Elles n’existent pas.
Rimbaud

Поэт восьмидесятого года рождения, у которого только сейчас готовится к выходу первая книга? Евгений Арабкин, чью «Жизнь среди минералов» опубликовала «ГРЁЗА», не «главный поэт поколения» — для кого-то, возможно, автор скорее даже маргинальный[1]. Тем ценнее, однако, то общее, что настойчиво прошивает его авторскую эволюцию, и тем драгоценней то уникальное частное, что пытается высветить наша публикация. Как перефразирует классика сам Арабкин, «Никогда ничей а всё же современник».

На литературной сцене Арабкин появляется в 2009 году — сразу в четырёх мероприятиях (десять лет спустя в одном из его стихов мы найдём «фестиваль событий»). Тогда, да и в дальнейшем, он в равной мере присутствует в Москве и Санкт-Петербурге, но дебюты его проходят на Северо-Западе, и ассоциирован он в первую очередь именно с питерской средой. 3 мая Арабкин выступает на XVI фестивале свободного стиха в Музее Державина в секции «новых участников» (среди них — Алексей Афонин, и иногородцы Дина Гатина, Денис Ларионов, Сергей Огурцов). 6 июня он появляется в ЦСЛИКе на Восьмом майском фестивале новых поэтов[2], его соучастники — Григорий Галкин, Павел Арсеньев и москвичи Ксения Чарыева и Игорь Гулин (плюс в другой день — Антон Равик). 14 июня в компании Никиты Миронова, Насти Денисовой и Алексея Порвина поэт выступает под предводительством Николая Кононова на чтениях «Демонтаж»: в Музее Ахматовой торжественно закрывалась выставка «АА / Маска», посвящённая стодвадцатилетию патронессы[3]. Под занавес года и среди, как сейчас помню, лютой темени и непроглядного мороза, Арабкин читает 7-го декабря на последовавшем за презентацией книги Светы Сдвиг вечере четырнадцатого журнала «Воздух», в ряду выступавших был Пётр Разумов, Андрей Сидоркин, Тимофей Усиков, Никита Сафонов, опять же Миронов с Афониным и Равиком, а также Тимофей Дунченко; вечер прошёл в тогда активном на литивенты, а через месяц уже закрывшемся клубе «Achtung Baby». Этот довольно внушительный список имён охватывает целый срез молодых авторов той поры, каждый из которых чем-то да остался в новейшей истории лирики, а кто-то изменил её навсегда.
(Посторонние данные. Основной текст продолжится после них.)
Lemma run_once_overflow e cs w log :
  sys_inv (mkSystem e cs w log) ->
  (forall e1 w1 e2 cs2 w2, drain_submissions e w = Ok (e1, w1) ->
     drain_cancels e1 cs w1 = Ok (e2, cs2, w2) -> tick_fits (scheduler_ e2) w2) ->
  returns (run_once order e cs w) (mkSystem e cs w log) \/
  (run_once order e cs w = Undef overflow /\ turn_overflows e cs w log).
Proof.
  intros Hinv Hfits. unfold run_once. destruct (running_ e); [|left; apply returns_Ok]. cbn [negb].
  destruct (drain_submissions_ok e cs w log Hinv) as [(e1 & w1 & E1 & Hinv1 & H1)|E1];
    rewrite E1 in *; [|by right; split; [|left]]. cbn [mbind outcome_bind].
  destruct (drain_cancels_returns e1 cs w1 log Hinv1) as (e2 & cs2 & w2 & E2 & H2). simpl in H2.
  pose proof (proj1 (steps_good _ _ Hinv1 H2)) as Hinv2. pose proof (Hfits _ _ _ _ _ eq_refl E2) as Hf.
  rewrite E2. cbn [mbind outcome_bind].
  case_bool_decide; [left; do 3 eexists; split; [done|]; by etrans|].
  destruct (tick_ok _ _ (ei_sched _ _ _ _ _ _ Hinv2) Hf) as (rep & s3 & w3 & E3 & _).
  simpl in E3. rewrite E3. cbn [mbind outcome_bind].
  assert (H3 := es_tick rep s3 e2 cs2 w2 w3 log Hf E3).
  pose proof (proj1 (step_good _ _ Hinv2 H3)) as Hinv3.
  destruct (push_tokens_returns _ _ _ _ Hinv3) as (e4 & cs4 & w4 & E4 & H4). simpl in H4.
  pose proof (proj1 (steps_good _ _ Hinv3 H4)) as Hinv4. rewrite E4. cbn [mbind outcome_bind].
  assert (Hto4 : rtc engine_step (mkSystem e cs w log) (mkSystem e4 cs4 w4 log)).
  { etrans; [exact H1|]. etrans; [exact H2|]. by eapply rtc_l. }
  destruct (check_backpressure_runs e4 cs4 w4 log Hinv4) as [(e5 & cs5 & w5 & E5 & H5)|E5];
    [|by rewrite E5; right; split; [|right; exists e4, cs4, w4]].
  pose proof (proj1 (steps_good _ _ Hinv4 H5)) as Hinv5. rewrite E5. cbn [mbind outcome_bind].
  destruct (reap_terminal_ok _ _ _ _ Hinv5) as (m6 & cs6 & E6 & H6 & _).
  rewrite E6. left. do 3 eexists. split; [done|]. etrans; [exact Hto4|]. by etrans.
Qed.

Lemma run_once_runs e cs w log :
  sys_inv (mkSystem e cs w log) ->
  (forall e1 w1 e2 cs2 w2, drain_submissions e w = Ok (e1, w1) ->
     drain_cancels e1 cs w1 = Ok (e2, cs2, w2) -> tick_fits (scheduler_ e2) w2) ->
  runs (run_once order e cs w) (mkSystem e cs w log).
Proof. intros Hinv Hfits. destruct (run_once_overflow _ _ _ _ Hinv Hfits) as [|[? _]]; [by left|by right]. Qed.

(** A turn leads from a reachable state to a reachable state. *)
Lemma reachable_turn e cs w log e' cs' w' :
  engine_reachable (mkSystem e cs w log) ->
  (forall e1 w1 e2 cs2 w2, drain_submissions e w = Ok (e1, w1) ->
     drain_cancels e1 cs w1 = Ok (e2, cs2, w2) -> tick_fits (scheduler_ e2) w2) ->
  run_once order e cs w = Ok (e', cs', w') -> engine_reachable (mkSystem e' cs' w' log).
Proof.
  intros Hreach Hfits E. pose proof (run_once_runs e cs w log (reachable_inv _ Hreach) Hfits) as H.
  rewrite E in H. apply runs_steps in H. destruct Hreach as (config & w0 & Hl & Hs).
  exists config, w0. split; [done|]. by etrans.
Qed.

Lemma reachable_step x y : engine_reachable x -> engine_step x y -> engine_reachable y.
Proof.
  intros (config & w0 & Hl & Hs) Hxy. exists config, w0. split; [done|]. by eapply rtc_r.
Qed.

End Turn.

End Steps.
Десять лет спустя — иные уж не пишут, те далече, а оставшиеся проследовали каждый своей тропой, так что и не разгадать теперь вроде бы, что единило их тогда, кроме возраста (1980–1990 гг. р.) да собравших их в одной точке мест. Но необходимость сказать что-то о новых стихах Арабкина возвращает меня к этой сети имён, названий, опознавательных знаков. Затонувшую систему координат приходится придумывать заново: такова судьба ретроспективного взгляда.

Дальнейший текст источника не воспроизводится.